What you will do
What lines in the data below mention the string "with"? Copy them out.

==================================================

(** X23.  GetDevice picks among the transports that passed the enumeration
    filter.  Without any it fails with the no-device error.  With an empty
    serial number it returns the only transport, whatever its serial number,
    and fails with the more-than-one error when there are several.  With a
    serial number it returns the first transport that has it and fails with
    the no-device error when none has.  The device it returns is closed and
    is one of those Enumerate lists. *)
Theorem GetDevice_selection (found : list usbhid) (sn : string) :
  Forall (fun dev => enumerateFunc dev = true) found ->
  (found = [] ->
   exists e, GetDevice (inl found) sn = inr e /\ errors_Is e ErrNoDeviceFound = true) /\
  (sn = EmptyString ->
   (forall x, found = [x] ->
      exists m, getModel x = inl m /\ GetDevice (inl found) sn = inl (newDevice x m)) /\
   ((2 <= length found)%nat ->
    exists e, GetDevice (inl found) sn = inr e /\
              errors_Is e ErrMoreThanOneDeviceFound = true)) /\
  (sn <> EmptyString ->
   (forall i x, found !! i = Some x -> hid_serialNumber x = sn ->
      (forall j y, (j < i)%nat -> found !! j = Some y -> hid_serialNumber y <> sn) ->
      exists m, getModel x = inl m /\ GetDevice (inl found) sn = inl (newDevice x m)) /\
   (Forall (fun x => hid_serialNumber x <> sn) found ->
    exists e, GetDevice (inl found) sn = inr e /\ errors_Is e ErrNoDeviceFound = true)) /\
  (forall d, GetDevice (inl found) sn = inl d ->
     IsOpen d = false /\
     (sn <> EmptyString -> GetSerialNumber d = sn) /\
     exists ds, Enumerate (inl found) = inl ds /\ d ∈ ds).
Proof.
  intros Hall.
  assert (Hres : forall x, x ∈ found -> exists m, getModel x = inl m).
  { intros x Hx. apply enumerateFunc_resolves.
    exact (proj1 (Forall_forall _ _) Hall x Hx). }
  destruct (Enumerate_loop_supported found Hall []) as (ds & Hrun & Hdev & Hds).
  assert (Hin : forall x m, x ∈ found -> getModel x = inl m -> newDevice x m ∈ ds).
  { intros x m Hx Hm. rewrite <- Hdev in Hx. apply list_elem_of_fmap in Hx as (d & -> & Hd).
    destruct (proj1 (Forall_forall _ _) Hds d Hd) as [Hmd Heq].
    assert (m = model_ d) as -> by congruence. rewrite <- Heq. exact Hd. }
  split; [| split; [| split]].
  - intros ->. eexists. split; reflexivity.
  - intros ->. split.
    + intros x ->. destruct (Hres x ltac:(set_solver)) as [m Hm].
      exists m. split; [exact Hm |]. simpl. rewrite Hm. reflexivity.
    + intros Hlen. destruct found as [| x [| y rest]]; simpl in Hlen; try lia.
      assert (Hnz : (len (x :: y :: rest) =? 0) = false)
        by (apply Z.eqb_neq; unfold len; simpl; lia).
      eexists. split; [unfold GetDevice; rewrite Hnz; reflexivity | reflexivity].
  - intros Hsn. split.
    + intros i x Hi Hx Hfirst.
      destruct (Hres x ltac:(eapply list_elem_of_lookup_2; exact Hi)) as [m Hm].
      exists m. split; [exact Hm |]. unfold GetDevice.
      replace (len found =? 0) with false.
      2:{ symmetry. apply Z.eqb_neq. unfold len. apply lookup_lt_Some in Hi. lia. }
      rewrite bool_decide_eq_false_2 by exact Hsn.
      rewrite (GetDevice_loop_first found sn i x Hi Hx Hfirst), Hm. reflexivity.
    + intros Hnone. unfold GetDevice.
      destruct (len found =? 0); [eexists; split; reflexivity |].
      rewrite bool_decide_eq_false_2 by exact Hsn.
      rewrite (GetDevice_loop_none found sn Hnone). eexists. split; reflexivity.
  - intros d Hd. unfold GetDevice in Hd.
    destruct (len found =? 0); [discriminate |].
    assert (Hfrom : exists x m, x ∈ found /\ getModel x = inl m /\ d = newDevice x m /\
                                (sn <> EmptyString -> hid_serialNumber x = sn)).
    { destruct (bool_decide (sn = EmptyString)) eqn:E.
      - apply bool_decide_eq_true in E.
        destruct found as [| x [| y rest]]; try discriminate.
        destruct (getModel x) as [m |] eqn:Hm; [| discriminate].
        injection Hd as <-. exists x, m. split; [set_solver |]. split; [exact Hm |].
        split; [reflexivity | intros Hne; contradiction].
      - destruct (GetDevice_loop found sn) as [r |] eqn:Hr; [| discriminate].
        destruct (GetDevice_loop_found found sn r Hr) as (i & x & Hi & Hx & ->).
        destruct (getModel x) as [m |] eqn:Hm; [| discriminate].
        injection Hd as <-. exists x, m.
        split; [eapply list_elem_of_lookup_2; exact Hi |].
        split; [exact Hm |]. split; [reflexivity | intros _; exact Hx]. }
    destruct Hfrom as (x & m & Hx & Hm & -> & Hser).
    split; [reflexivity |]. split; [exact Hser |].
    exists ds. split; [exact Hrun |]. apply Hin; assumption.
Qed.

==================================================

Response to this exercise
    filter.  Without any it fails with the no-device error.  With an empty
    and fails with the more-than-one error when there are several.  With a
    serial number it returns the first transport that has it and fails with
      replace (len found =? 0) with false.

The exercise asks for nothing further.